Activation of PKR promotes the nucleocytoplasmic export of p53

Abstract

Wild type p53 accumulates in the nucleus upon different types of stress. We previously reported that ER stress downregulates p53. ER stress inhibits protein synthesis by inducing the phosphorylation of eIF2α. The eIF2α kinase PKR plays a major role in the antiviral response. We have shown that PKR activation can also be induced upon ER stress. Our goal was to understand the molecular mechanisms of p53 downregulation by PKR by means that induce eIF2α phosphorylation such as virus infection and pharmacological inducers of ER stress.
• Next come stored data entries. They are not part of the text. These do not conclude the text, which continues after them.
(** X3.  Without a key-value store the breaker is inert: whatever
    failures were recorded, on whatever keys, nothing is kept and every
    model is reported as usable. *)
Theorem breaker_inert_without_store cfg ops now k :
  runOps cfg ops None = None
  /\ isCircuitClosed cfg now (runOps cfg ops None) k = (true, None).
Proof.
  rewrite runOps_unavailable. split; reflexivity.
Qed.

(** After a success, [n >= 0] further failures on the key. *)
Lemma failures_after_success cfg times : forall db k,
  let st := currentState
              (recordFailures cfg times (recordSuccess (Some db) k) k) k in
  failureCount st = Z.of_nat (length times)
  /\ (times = [] \/ Z.of_nat (length times) < circuitBreakerFailureThreshold cfg ->
      state st = CLOSED /\ openedAt st = None).
Proof.
  induction times as [|t times IH] using rev_ind; intros db k st.
  - subst st. cbn [recordFailures fold_left length].
    destruct (recordSuccess_state (Some db) k) as [H1 [H2 H3]]. auto.
  - subst st. rewrite recordFailures_snoc.
    assert (Hav : exists db0, recordSuccess (Some db) k = Some db0).
    { unfold recordSuccess, getCircuitState.
      destruct (db !! getCircuitBreakerKey k); cbn; eauto. }
    destruct Hav as [db0 E0].
    specialize (IH db k). cbn zeta in IH. rewrite E0 in *.
    destruct (recordFailures_available cfg times db0 k) as [db1 E1].
    rewrite E1 in *. rewrite recordFailure_available. cbn zeta.
    destruct IH as [Hc Hs]. rewrite Hc.
    rewrite length_app. cbn [length].
    replace (Z.of_nat (length times + 1)) with (Z.of_nat (length times) + 1)
      by lia.
    destruct (Z.geb_spec (Z.of_nat (length times) + 1)
                         (circuitBreakerFailureThreshold cfg)) as [Hge|Hlt];
      cbn [failureCount state openedAt].
    + split; [reflexivity|]. intros [Hnil|Hlt]; [|lia].
      now destruct times.
    + split; [reflexivity|]. intros _. apply Hs. right. lia.
Qed.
We report that PKR activation upon ER stress or dsRNA promotes p53 downregulation. This decrease in p53 protein levels was independent on the eIF2α-mediated translational inhibition properties of PKR. We observe that PKR mediates the nuclear export of p53 while promoting its degradation through the 26S proteasome pathway. This downregulation of p53 can be rescued by inhibiting the protein degradation pathway with MG132, as well as the prevention of p53 nuclear export with leptomycin B (LMB) despite the robust activation of PKR and eIF2α phosphorylation. This study provides evidence that PKR plays a role other than the inhibition of protein synthesis. This could explain how some cancer cells, bearing wild type p53, that overexpress PKR may overcome the tumor suppressor effects of p53 by inducing its nuclear export and degradation. This work was supported by NCIC.